#### [INPUT DATA]
----
(** * dnd.js: the drag source / drop target wrapper over HTML5 drag and drop

    A shallow embedding of the module that holds the [current] registry
    (createSource, createTarget and their event handlers) together with the
    parts of its sibling copy src/js/dnd.js that differ from it (its
    createSource with [checkOptions], its source handlers, its
    [setTargetProperties]).

    Conventions of the embedding.
    - JavaScript values that reach the effect encoder are the inductive
      [value]; numbers are integer valued (below 10^21 in absolute value,
      where JavaScript prints them in plain decimal); an object other than an
      array is a plain object or an element, without methods of strings.
    - Strings are sequences of bytes; the operations on characters are those
      of JavaScript on ASCII strings ([ascii_only]).
    - The file runs under ['use strict'] (first statement of the module), so an
      assignment to a property of a primitive string raises a TypeError
      (except for the accessor [__proto__], whose setter ignores it).
    - Statements that mutate shared state run in the monad [M S], a state
      monad whose computations may raise: the state reached when an exception
      is raised is kept, as in JavaScript.
    - Host callbacks (onStart, onEnter, ...) are opaque functions of the host
      page.  A call is recorded in the log of the world together with what
      the callee can observe at that moment (the registry and the transfer
      object of the event); its outcome is given by the section variable
      [host].  Callbacks do not modify their arguments.
    - The transfer object, the event and the elements are the platform's; they
      are modelled as plain records with the operations the code uses. *)

From Stdlib Require Import ZArith String Ascii List DecimalString Lia.
From stdpp Require Import base strings gmap list.

Set Warnings "-register-all".
Open Scope string_scope.
Open Scope list_scope.

(** ** JavaScript values and exceptions *)

(** Numbers are integers below 10^21 in absolute value; [VObj] is a plain
    object or an element: truthy, of typeof "object", without the methods of
    strings. *)

Inductive value : Type :=
| VUndefined
| VNull
| VBool (b : bool)
| VNum (n : Z)
| VStr (s : string)
| VArr (items : list value)
| VObj (handle : nat).
(** * kube_inventory: the collection orchestrator of kube_state.go

    A shallow embedding of [plugins/inputs/kube_inventory/kube_state.go]:
    the process-wide collector registry [availableCollectors], the lazily
    built client handle of a [KubernetesInventory] value, [initClient] and
    [Gather].

    Conventions of the embedding.
    - The Go map [availableCollectors] is a [gmap string Collector]; a lookup
      of a missing key gives Go's zero value, the nil func, here [None].
    - [Gather] and [initClient] have a pointer receiver and touch a package
      level variable, so both take the registry and the receiver and give
      back the updated ones.
    - A Go result pair (pointer to client, error) is a pair of options:
      either half may be nil.
    - What the file imports and does not define (ioutil.ReadFile,
      strings.TrimSpace, newClient of client.go, the bodies of the seven
      collectors) is a parameter of the development.
    - The goroutines of one poll are recorded as the list of units the loop
      launches; calling a nil func value is a run-time panic in Go, which no
      caller of a goroutine can recover.  A poll with such a unit is given
      the outcome [Panic]; what its other units get done before the
      process dies is not modelled.  *)

From Stdlib Require Import ZArith.
From stdpp Require Import base strings list gmap fin_maps.

Open Scope Z_scope.
Open Scope string_scope.
Open Scope list_scope.

(** ** The collector routines

    The values of the registry are the seven routines of the package; their
    bodies live in other files, so a routine is represented by its
    identity. *)
Inductive Collector : Set :=
| collectDaemonSets
| collectDeployments
| collectNodes
| collectPersistentVolumes
| collectPersistentVolumeClaims
| collectPods
| collectStatefulSets.

#[global] Instance Collector_eq_dec : EqDecision Collector.
Proof. solve_decision. Defined.

(** [var availableCollectors = map[string]func(...){ ... }] as it is when
    the process starts. *)
Definition availableCollectors : gmap string Collector :=
  list_to_map
    [ ("daemonsets", collectDaemonSets);
      ("deployments", collectDeployments);
      ("nodes", collectNodes);
      ("persistentvolumes", collectPersistentVolumes);
      ("persistentvolumeclaims", collectPersistentVolumeClaims);
      ("pods", collectPods);
      ("statefulsets", collectStatefulSets) ].

(** [time.Duration] is an int64 count of nanoseconds. *)
Definition time_Duration : Type := Z.
Definition time_Second : time_Duration := 1000000000.

(** [internal.Duration] wraps a [time.Duration]. *)
Record internal_Duration : Type := { Duration : time_Duration }.

Section kube_state.

(** [Client] is the struct [client] of client.go, [error] Go's error
    values and [tls_ClientConfig] the struct [tls.ClientConfig]. *)
Context {Client error tls_ClientConfig : Type}.

(** [strings.TrimSpace]. *)
Variable TrimSpace : string → string.

(** ** The config object *)
Record KubernetesInventory : Type := {
  URL : string;
  BearerToken : string;
  BearerTokenString : string;
  Namespace : string;
  ResponseTimeout : internal_Duration;
  ResourceExclude : list string;
  ResourceInclude : list string;
  MaxConfigMapAge : internal_Duration;
  ClientConfig : tls_ClientConfig;
  client : option Client
}.
Lemma completion_shape_witness :
  exists result : CompletionResult,
    (@createCompletionV2 Node.platform Scripted.with_done "kimi-k2.5"
       [user_message (JString "Hi")] Scripted.access_token initial_world).1
      = Ok result /\
    completion_model result = "kimi-k2.5" /\
    completion_object result = "chat.completion".
Proof.
  eexists. split; [vm_compute; reflexivity |].
  refine (let H := @completion_shape Node.platform Scripted.with_done "kimi-k2.5"
                     [user_message (JString "Hi")] Scripted.access_token
                     initial_world _ _ in
          conj (proj1 (proj2 H)) (proj1 (proj2 (proj2 H)))).
  vm_compute. reflexivity.
Defined.

Lemma stream_is_always_closed_witness :
  exists stream : PassThrough,
    (@createCompletionStreamV2 Node.platform Failing.backend "kimi-k2.5"
       [user_message (JString "Hi")] Scripted.access_token initial_world).1
      = Ok stream /\
    stream = {| written := []; state := Destroyed Failing.unavailable |}.
Proof.
  assert (Hjwt : @detectTokenType Node.platform Scripted.access_token = Ok jwt)
    by (vm_compute; reflexivity).
  destruct (@stream_is_always_closed Node.platform Failing.backend "kimi-k2.5"
              [user_message (JString "Hi")] Scripted.access_token initial_world
              "Hi" Hjwt eq_refl) as (stream & Hrun & _ & _ & Hfail).
  exists stream. split; [exact Hrun |].
  exact (proj1 (Hfail Failing.unavailable eq_refl)).
Defined.

Lemma stream_preserves_order_witness :
  exists stream : PassThrough,
    (@createCompletionStreamV2 Node.platform Scripted.with_done "kimi-k2.5"
       [user_message (JString "Hi")] Scripted.access_token initial_world).1
      = Ok stream /\
    omap frame_text (written stream) = ["Hel"; "lo"].
Proof.
  assert (Hjwt : @detectTokenType Node.platform Scripted.access_token = Ok jwt)
    by (vm_compute; reflexivity).
  destruct (@stream_preserves_order Node.platform Scripted.with_done "kimi-k2.5"
              [user_message (JString "Hi")] Scripted.access_token initial_world
              "Hi" _ Hjwt eq_refl eq_refl) as (stream & Hrun & Htexts & _).
  exists stream. split; [exact Hrun | exact Htexts].
Defined.

Lemma stream_chunks_are_stamped_witness :
  exists stream : PassThrough,
    (@createCompletionStreamV2 Node.platform Scripted.with_done "kimi-k2.5"
       [user_message (JString "Hi")] Scripted.access_token initial_world).1
      = Ok stream /\
    chunk_id <$> omap frame_chunk (written stream)
      = @util_uuid Scripted.with_done
          <$> seq 0 (length (omap frame_chunk (written stream))).
Proof.
  assert (Hjwt : @detectTokenType Node.platform Scripted.access_token = Ok jwt)
    by (vm_compute; reflexivity).
  destruct (@stream_chunks_are_stamped Node.platform Scripted.with_done "kimi-k2.5"
              [user_message (JString "Hi")] Scripted.access_token initial_world
              "Hi" _ Hjwt eq_refl eq_refl) as (stream & Hrun & Hids & _).
  exists stream. split; [exact Hrun | exact Hids].
Defined.
(** * node_zlib: the asynchronous zlib binding of node (src/node_zlib.cc)

    A shallow embedding of [ZCtx<mode>]: its constructor-less state, [Init],
    [Write], [Process], [After] and the destructor, written as computations
    in a state-and-assertion monad over the context, the libuv work queue and
    a trace of the calls made to zlib and to V8.

    zlib itself (zlib.h) and libuv are external to the file; zlib's entry
    points are an interface ([Zlib]) the development is parametric in.
    Buffers are an address and a length: the bytes they hold are touched by
    zlib only and play no part here. The width of [size_t] is the
    platform's ([data_model]): the bounds checks of [Write] are computed in
    it. *)

From Stdlib Require Import ZArith List String Bool Lia.
Import ListNotations.

Local Open Scope string_scope.
Local Open Scope Z_scope.

(** ** Machine integers *)

(** [Value::Uint32Value()] on an integral JavaScript number: ToUint32. *)
Definition Uint32Value (n : Z) : Z := n mod 2 ^ 32.

(** Conversion of a value to a 32-bit [int] (two's complement). *)
Definition to_int (x : Z) : Z :=
  let m := x mod 2 ^ 32 in
  if m <? 2 ^ 31 then m else m - 2 ^ 32.
(** * easyclimate.plot.quick_draw: the basemap factory

    A shallow embedding of [quick_draw_spatial_basemap]
    (src/easyclimate/plot/quick_draw.py).  The function owns no data and
    no algorithm: it issues calls to the plotting toolkit
    ([ccrs.PlateCarree], [plt.subplots], [ndarray.flat],
    [GeoAxes.gridlines], [GeoAxes.coastlines]) and hands back what
    [plt.subplots] produced.  The embedding therefore keeps the function
    as a program over those calls, interpreted against any provider of
    them; a recording double of the toolkit, following the documented
    return convention of [matplotlib.pyplot.subplots], gives the calls a
    concrete meaning on a heap of Python objects. *)

From Stdlib Require Import ZArith PrimFloat.
From stdpp Require Import base list strings pretty.

Open Scope Z_scope.

(** ** Python values

    Immutable scalars are values; lists, dicts, figures, axes and arrays
    are objects on the heap and are passed by reference. *)

Abbreviation loc := nat.

Inductive pyval : Type :=
| VNone
| VBool (b : bool)
| VInt (z : Z)
| VFloat (f : float)
| VStr (s : string)
| VRef (l : loc).

Inductive exn : Type :=
| ValueError (msg : string)
| TypeError (msg : string)
| AttributeError (msg : string).

(** ** The toolkit interface

    One constructor per external call the function makes.  A method call
    carries its receiver as [self]: Python dispatches on the object, so
    the receiver is whatever the toolkit handed out earlier. *)

Inductive call : Type :=
| PlateCarree (central_longitude : pyval)
| subplots (nrows ncols : Z) (subplot_kw : list (string * pyval))
| flat (self : pyval)
| gridlines (self draw_labels color alpha linestyle : pyval)
| coastlines (self edgecolor linewidths : pyval).

Definition answer (c : call) : Type :=
  match c with
  | PlateCarree _ => pyval
  | subplots _ _ _ => (pyval * pyval)%type
  | flat _ => list pyval
  | gridlines _ _ _ _ _ => pyval
  | coastlines _ _ _ => pyval
  end.

(** ** Programs over the interface *)

Inductive prog (R : Type) : Type :=
| Ret (r : R)
| Vis (c : call) (k : answer c → prog R).
Arguments Ret {R} r.
Arguments Vis {R} c k.

Fixpoint bind {A B} (p : prog A) (f : A → prog B) : prog B :=
  match p with
  | Ret a => f a
  | Vis c k => Vis c (λ x, bind (k x) f)
  end.

#[global] Instance prog_ret : MRet prog := λ _ r, Ret r.
#[global] Instance prog_bind : MBind prog := λ _ _ f p, bind p f.

Definition ccrs_PlateCarree (central_longitude : pyval) : prog pyval :=
  Vis (PlateCarree central_longitude) Ret.
Definition plt_subplots (nrows ncols : Z) (subplot_kw : list (string * pyval))
  : prog (pyval * pyval) :=
  Vis (subplots nrows ncols subplot_kw) Ret.
Definition ax_flat (self : pyval) : prog (list pyval) :=
  Vis (flat self) Ret.
Definition ax_gridlines (self draw_labels color alpha linestyle : pyval)
  : prog pyval :=
  Vis (gridlines self draw_labels color alpha linestyle) Ret.
Definition ax_coastlines (self edgecolor linewidths : pyval) : prog pyval :=
  Vis (coastlines self edgecolor linewidths) Ret.

(** [for x in xs: body x] *)
Fixpoint for_each {A} (xs : list A) (body : A → prog unit) : prog unit :=
  match xs with
  | [] => Ret tt
  | x :: xs' => bind (body x) (λ _, for_each xs' body)
  end.

(** ** The function *)

Record kwargs : Type := {
  nrows : Z;
  ncols : Z;
  central_longitude : pyval;
  draw_labels : pyval;
  gridlines_color : pyval;
  gridlines_alpha : pyval;
  gridlines_linestyle : pyval;
  coastlines_edgecolor : pyval;
  coastlines_linewidths : pyval
}.

(** The default [draw_labels] is the list object built once, when the
    [def] statement runs; every call that omits the argument receives a
    reference to that same object. *)
Definition default_draw_labels_loc : loc := 0%nat.

Definition defaults : kwargs := {|
  nrows := 1;
  ncols := 1;
  central_longitude := VFloat 0.0;
  draw_labels := VRef default_draw_labels_loc;
  gridlines_color := VStr "grey";
  gridlines_alpha := VFloat 0.5;
  gridlines_linestyle := VStr "--";
  coastlines_edgecolor := VStr "black";
  coastlines_linewidths := VFloat 0.5
|}.

Definition quick_draw_spatial_basemap (a : kwargs) : prog (pyval * pyval) :=
  crs ← ccrs_PlateCarree (central_longitude a);
  '(fig, ax) ← plt_subplots (nrows a) (ncols a) [("projection", crs)];
  (if (nrows a =? 1) && (ncols a =? 1) then
     ax_gridlines ax (draw_labels a) (gridlines_color a)
                  (gridlines_alpha a) (gridlines_linestyle a);;
     ax_coastlines ax (coastlines_edgecolor a) (coastlines_linewidths a);;
     mret tt
   else
     axs ← ax_flat ax;
     for_each axs (λ axi,
       ax_gridlines axi (draw_labels a) (gridlines_color a)
                    (gridlines_alpha a) (gridlines_linestyle a);;
       ax_coastlines axi (coastlines_edgecolor a) (coastlines_linewidths a);;
       mret tt));;
  mret (fig, ax).

(** [n] calls in a row, each with the same arguments, results dropped. *)
Fixpoint repeat_calls (n : nat) (a : kwargs) : prog unit :=
  match n with
  | O => Ret tt
  | S n' => bind (quick_draw_spatial_basemap a) (λ _, repeat_calls n' a)
  end.

(** ** Running a program against a provider

    A provider answers each call from its own state, or raises.  A raised
    exception ends the run at once; what the provider did to its state
    up to then stays done.  The run also records every call issued,
    with the answer it got. *)

Definition handler (W : Type) : Type :=
  ∀ c : call, W → (exn + answer c) * W.

Record event : Type := Ev {
  ev_call : call;
  ev_answer : exn + answer ev_call
}.

Record outcome (W R : Type) : Type := Outcome {
  res : exn + R;
  world : W;
  trace : list event
}.
Arguments Outcome {W R} res world trace.
Arguments res {W R} o.
Arguments world {W R} o.
Arguments trace {W R} o.

Fixpoint run {W R} (h : handler W) (p : prog R) (w : W) : outcome W R :=
  match p with
  | Ret r => Outcome (inr r) w []
  | Vis c k =>
      match h c w with
      | (inl e, w') => Outcome (inl e) w' [Ev c (inl e)]
      | (inr x, w') =>
          let o := run h (k x) w' in
          Outcome (res o) (world o) (Ev c (inr x) :: trace o)
      end
  end.

Definition raised (ev : event) : option exn :=
  match ev_answer ev with inl e => Some e | inr _ => None end.

Definition answered (ev : event) : Prop := raised ev = None.

(** A provider that additionally fails wherever [f] says so, before the
    underlying provider is reached. *)
Definition inject {W} (f : call → W → option exn) (h : handler W) : handler W :=
  λ c w, match f c w with
         | Some e => (inl e, w)
         | None => h c w
         end.

(** Classification of the calls. *)
Definition is_decoration (c : call) : bool :=
  match c with
  | gridlines _ _ _ _ _ | coastlines _ _ _ => true
  | _ => false
  end.

Definition is_construction (c : call) : bool :=
  match c with
  | PlateCarree _ | subplots _ _ _ => true
  | _ => false
  end.

Definition receiver (c : call) : option pyval :=
  match c with
  | flat s | gridlines s _ _ _ _ | coastlines s _ _ => Some s
  | _ => None
  end.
----
#### [WHAT TO WORK ON]
In the listing above, locate the line containing "From stdpp Require Import base list" and the line containing "Inductive exn : Type". Extract those two lines and every line between them, exactly as written, and only those.

#### [EXERCISE ANSWER]
From stdpp Require Import base list strings pretty.

Open Scope Z_scope.

(** ** Python values

    Immutable scalars are values; lists, dicts, figures, axes and arrays
    are objects on the heap and are passed by reference. *)

Abbreviation loc := nat.

Inductive pyval : Type :=
| VNone
| VBool (b : bool)
| VInt (z : Z)
| VFloat (f : float)
| VStr (s : string)
| VRef (l : loc).

Inductive exn : Type :=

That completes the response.